Musk Rarely Concedes: Open-sources X Recommendation Algorithm, Self-Deprecatingly Calls It 'Terrible' but Promises Monthly Updates

Author Info

Yuki Tanaka

Asia-Pacific AI Markets Reporter

B.A. Economics (University of Tokyo); bilingual EN/JP; former APAC tech wire correspondent

Yuki tracks model launches, cloud partnerships, and industrial policy across East Asia. She sources from company filings, local press briefings, and on-the-ground industry contacts, then contextualizes moves for a global English-speaking audience. She is careful to note translation limits and regional regulatory differences.

#APAC Markets #Cloud Partnerships #Industrial Policy #Cross-Border Launches

Full author profile →

As of now, the full details of Elon Musk’s open-sourced recommendation algorithm system are visible on GitHub.

The open-source documentation explicitly states that this is an algorithmic system driven almost entirely by AI models.

We have removed all manually designed features and the vast majority of heuristic rules.

The announcement immediately sparked a frenzy across the community, with the top-voted comment offering high praise:

Incredible!
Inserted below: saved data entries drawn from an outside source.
(** * Booking listing handler (viewer.bookings.get)

    A shallow embedding of the [getHandler] / [getBookings] /
    [getUniqueBookings] functions of the booking listing handler, together
    with the semantics of the store queries they issue, and the properties
    of the listing established on that embedding. *)

From Stdlib Require Import ZArith.
From Stdlib Require OrderedTypeEx.
From stdpp Require Import base option list sorting gmap strings.

Local Open Scope Z_scope.

(** ** Results of fallible computations

    A rejected promise or a thrown exception is an [Err]; the handler has no
    [try]/[catch], so every failure propagates to the caller. *)

Inductive Failure :=
  | StoreQueryError (msg : string)
  | ValidationError (msg : string)
  | TypeError (msg : string).

Inductive Result (A : Type) :=
  | Ok (a : A)
  | Err (e : Failure).
Arguments Ok {A} a.
Arguments Err {A} e.

#[global] Instance result_ret : MRet Result := fun A a => Ok a.
#[global] Instance result_bind : MBind Result := fun A B f m =>
  match m with
  | Ok a => f a
  | Err e => Err e
  end.
#[global] Instance result_fmap : FMap Result := fun A B f m =>
  match m with
  | Ok a => Ok (f a)
  | Err e => Err e
  end.

Definition isOk {A} (r : Result A) : bool :=
  match r with Ok _ => true | Err _ => false end.

Definition rejection {A} (r : Result A) : option Failure :=
  match r with Ok _ => None | Err e => Some e end.

(** [arr.map(f)] where [f] may throw: the first throwing element aborts. *)
Fixpoint mapM {A B} (f : A -> Result B) (l : list A) : Result (list B) :=
  match l with
  | [] => Ok []
  | x :: l => y ← f x; ys ← mapM f l; Ok (y :: ys)
  end.

(** ** JSON values and JavaScript truthiness *)

Unset Elimination Schemes.
Inductive Json :=
  | JNull
  | JBool (b : bool)
  | JNum (n : Z)
  | JStr (s : string)
  | JArr (items : list Json)
  | JObj (fields : list (string * Json)).
Set Elimination Schemes.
No other platform achieves this level of transparency.

Musk himself quickly retweeted the original post from his engineering team. However, despite his usual high-profile rhetoric, he adopted a more subdued tone this time:

We know this algorithm is dumb and needs significant improvement, but at least you can see in real-time and transparently how we are working to improve it.

No other social media company does this.

Long before acquiring the platform (formerly Twitter) in 2022, Musk had frequently criticized it for being too closed off.

Since the acquisition, he has fulfilled his promise to publicly disclose core aspects of Twitter’s recommendation algorithm multiple times; this latest move can be seen as staying true to that original commitment.

How Does a Purely AI-Driven Recommendation System Actually Work?

Without further ado, let’s break down the operational mechanics of the entire system.

In one sentence, this system is:

Built on the same Transformer architecture as Grok-1, it determines what content to recommend by learning from your historical interaction behaviors (what you have liked, replied to, or retweeted).

When a user opens the “For You” feed, the client sends a request to the server, triggering the entire algorithmic process.

First, the system performs one key task—figuring out who you are, what you’ve been doing recently, and what content typically elicits a reaction from you.

To achieve this, the system pulls two types of user information:

  • Action Sequence: A category representing the most direct and intense interest signals, such as recent likes, replies, retweets, clicks, or dwell time on specific posts.
  • Features (Attributes): Another category representing long-term attributes, such as followed accounts, declared interests, geographic location, and devices used.

The goal of this step is not to manually construct features, but rather to build a “real-time user profile” as authentically as possible.

Previously, engineers might have assumed that “certain attributes are important” and then manually wrote rules or formulas to calculate a “user interest score.”

However, this was essentially an engineer’s hypothesis rather than a reflection of the user’s actual state.

Thus, Musk’s algorithm decides against making any preset assumptions. Instead, it collects as much raw data on users’ genuine behavioral reactions as possible and feeds this data directly into subsequent models, allowing the models to learn patterns from the raw data themselves (i.e., “de-manualization” and “end-to-end”).

Once the real-time user profile is obtained, the system branches into two paths to quickly filter thousands of potentially relevant tweets from the platform’s massive volume.

One path goes through your social circle. It directly fetches recent tweets from everyone you follow via the Thunder module.

The other path looks externally. It utilizes Phoenix Retrieval, a core retrieval module, to fetch tweets that might interest you but come from accounts you do not follow.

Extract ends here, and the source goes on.